Natural Family Planning Methods
The very essence of planning a family naturally is to know and understand when you ovulate. In order to know that you have to have an understanding of the hormonal activity surrounding ovulation. This knowledge helps you to identify when you are fertile and when you are infertile.
Fertile – You are fertile from approx. day 6 of your cycle until 24 hours after you ovulate.
Note: Sperm can thrive in fertile mucous for up to six days.
Note: It is possible, although rare that a second egg can drop.
Infertile – You are infertile from four days after the LH Surge kicks in, or 24 hours after ovulation (but if trying to avoid pregnancy allow for a second egg to drop, until 5 to 7 days into your next cycle.
FYI: The life cycle of an egg is 24 hours. Ovulation takes place within 36 hours of the LH Surge. Four days after the LH Surge, a woman should be infertile again.
If trying to get pregnant relax and have fun. Stressing about timing can cause you to miss the opportunity. Remember the sperm can live for six days in fertile mucous, so really any time after menstruation is a good time.
A fertility monitor, or ovulation prediction kit, can help you figure out when you ovulate by reading your ovulation hormone(s).
The Luteinizing Hormone (LH) Estrogen Progesterone.
The Clearblue fertility monitor is read by urinating on a stick, similar to a pregnancy test, then the stick is placed in the monitor for reading.
For a proper reading, it is important that the first urination of the day be used.
Once the first reading of the cycle takes place – there is a fertility reading time-frame of three hours before, and three hours after, the time of that first reading.
For example, if the first reading of the cycle is at 8.00 am, the fertility reading window will be open from 5.00 am to 11.00 am (three hours before 8.00 am and three hours after 8.00 am) and that window won’t change until the next cycle.
Using a fertility monitor is a simple process in that it does not require taking temperature, checking mucus, charting etc. Clearblue maintain that their fertility monitor is 99% accurate.
Cost: Approx $100 for the monitor, and $20 per month for sticks.

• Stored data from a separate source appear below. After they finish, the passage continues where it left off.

Lemma update_with_null_payload_throws_witness :
  handler parse_null_or_flat {| Records := [update_null; update_p1] |}
    (world0 {[ "p1" := p1_draft ]})
  = (Throw (TypeError "Cannot read properties of null (reading 'contract_id')"),
     {| table := table (world0 {[ "p1" := p1_draft ]});
        stream := stream (world0 {[ "p1" := p1_draft ]});
        clock := clock (world0 {[ "p1" := p1_draft ]});
        tick := S (tick (world0 {[ "p1" := p1_draft ]}));
        console := console (world0 {[ "p1" := p1_draft ]})
                   ++ ["Returning contract"; "Updating a contract";
                       "Error during DDB UPDATE"] |}).
Proof.
  apply (update_with_null_payload_throws parse_null_or_flat update_null [update_p1]
           {| stringValue := Some "PUT" |} (world0 {[ "p1" := p1_draft ]})).
  - vm_compute. reflexivity.
  - vm_compute. reflexivity.
  - reflexivity.
Defined.

Lemma update_of_draft_then_again_witness :
  updateContract (JObj {[ "property_id" := JStr "p1" ]}) (world0 {[ "p1" := p1_draft ]})
  = (Return tt, after_update "p1" p1_draft (world0 {[ "p1" := p1_draft ]}))
  ∧ ∃ e w'',
      updateContract (JObj {[ "property_id" := JStr "p1" ]})
        (after_update "p1" p1_draft (world0 {[ "p1" := p1_draft ]}))
      = (Throw e, w'')
      ∧ table w'' = table (after_update "p1" p1_draft (world0 {[ "p1" := p1_draft ]}))
      ∧ table w'' !! "p1" ≫= (.!! "contract_status") = Some (AV_S "APPROVED").
Proof.
  apply (update_of_draft_then_again (JObj {[ "property_id" := JStr "p1" ]}) "p1"
           p1_draft (world0 {[ "p1" := p1_draft ]})).
  - vm_compute. reflexivity.
  - vm_compute. reflexivity.
  - eexists. vm_compute. reflexivity.
  - vm_compute. reflexivity.
Defined.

Ovusense is a small monitoring device that is placed in the vagina at night. It monitors the core body temperature every 5 minutes, which determines the daily progesterone level. In the morning the sensor is taken out and placed in the monitor and read. The monitor records and charts the body temperature which lets a woman know a day in advance that she will ovulate. It requires a startup fee and a monthly subscription. Ovusense claims a 99% accuracy rate.
Cost: Approx $300 for a starter pack with a one-year subscription and then $35 per month.
Creighton Model Fertility Care System
Creighton observes and charts biological markers (bio-markers), which tell a woman when she is naturally fertile or infertile. It also detects any fertility abnormalities.
It is the basis for NaProTechnology which is a new women’s health science that monitors and maintains a woman’s reproductive and gynecological health over a lifetime.
This system is used in conjunction with a trained health professional and provides medical and surgical treatments that cooperate completely with the reproductive system.
Costs vary from country to country, region to region and health insurance company to health insurance company.
Symptothermal – Couple to Couple League
Sympto was developed by the Swiss Symptotherm foundation which is dedicated to ecologically friendly conception and contraception. It relies on a combination of temperature taking and checking the cervical mucus to determine fertile and non-fertile days. This is a global program and a woman or couple are assigned a coach to help them for the first six months until they are comfortable with the process.
Cycle beads can be used to identify the most likely time of ovulation. This system is very easy to use and inexpensive, however, the woman’s cycle needs to be regular and between 26 and 32 days. The system was developed at The Institute for Reproductive Health at Georgetown University. The university tested it in large scale clinical trials and found it to be 95% accurate. When a woman is breastfeeding it is recommended to wait for four menstrual cycles to use the beads.
Billings Ovulation Method
The Billings Ovulation Method trains women to be aware of the sensation of mucus at the vulva. Being aware of mucus alerts the woman that she is fertile. Once ovulation has passed the mucus dries up creating an unfriendly, acidic environment for the sperm. The Billings method does not require an internal examination like the Symptothermal method. The woman just records her most fertile sensation of the day on a chart, over time she looks for a pattern that allows her to identify her peak fertility. She knows she is infertile post ovulation.
Rhythm or Calendar Method
The Rhythm or Calendar method was developed in the 1930’s and it simply records the days of the menses on a calendar and determines what days a woman is fertile or infertile based on simple math. For example, if a woman has a 28-day cycle she should ovulate on day 14.
Basal Body Temperature (BBT)
With BBT a woman takes her temperature before getting out of bed and charts it. Progesterone production is triggered by the LH surge (just prior to ovulation) which causes the body’s temperature rise .5 to 1.0 degrees at ovulation, the temperature remains elevated throughout the rest of the cycle. Once the temperature rises and stays elevated, ovulation has occurred and the infertility phase begins.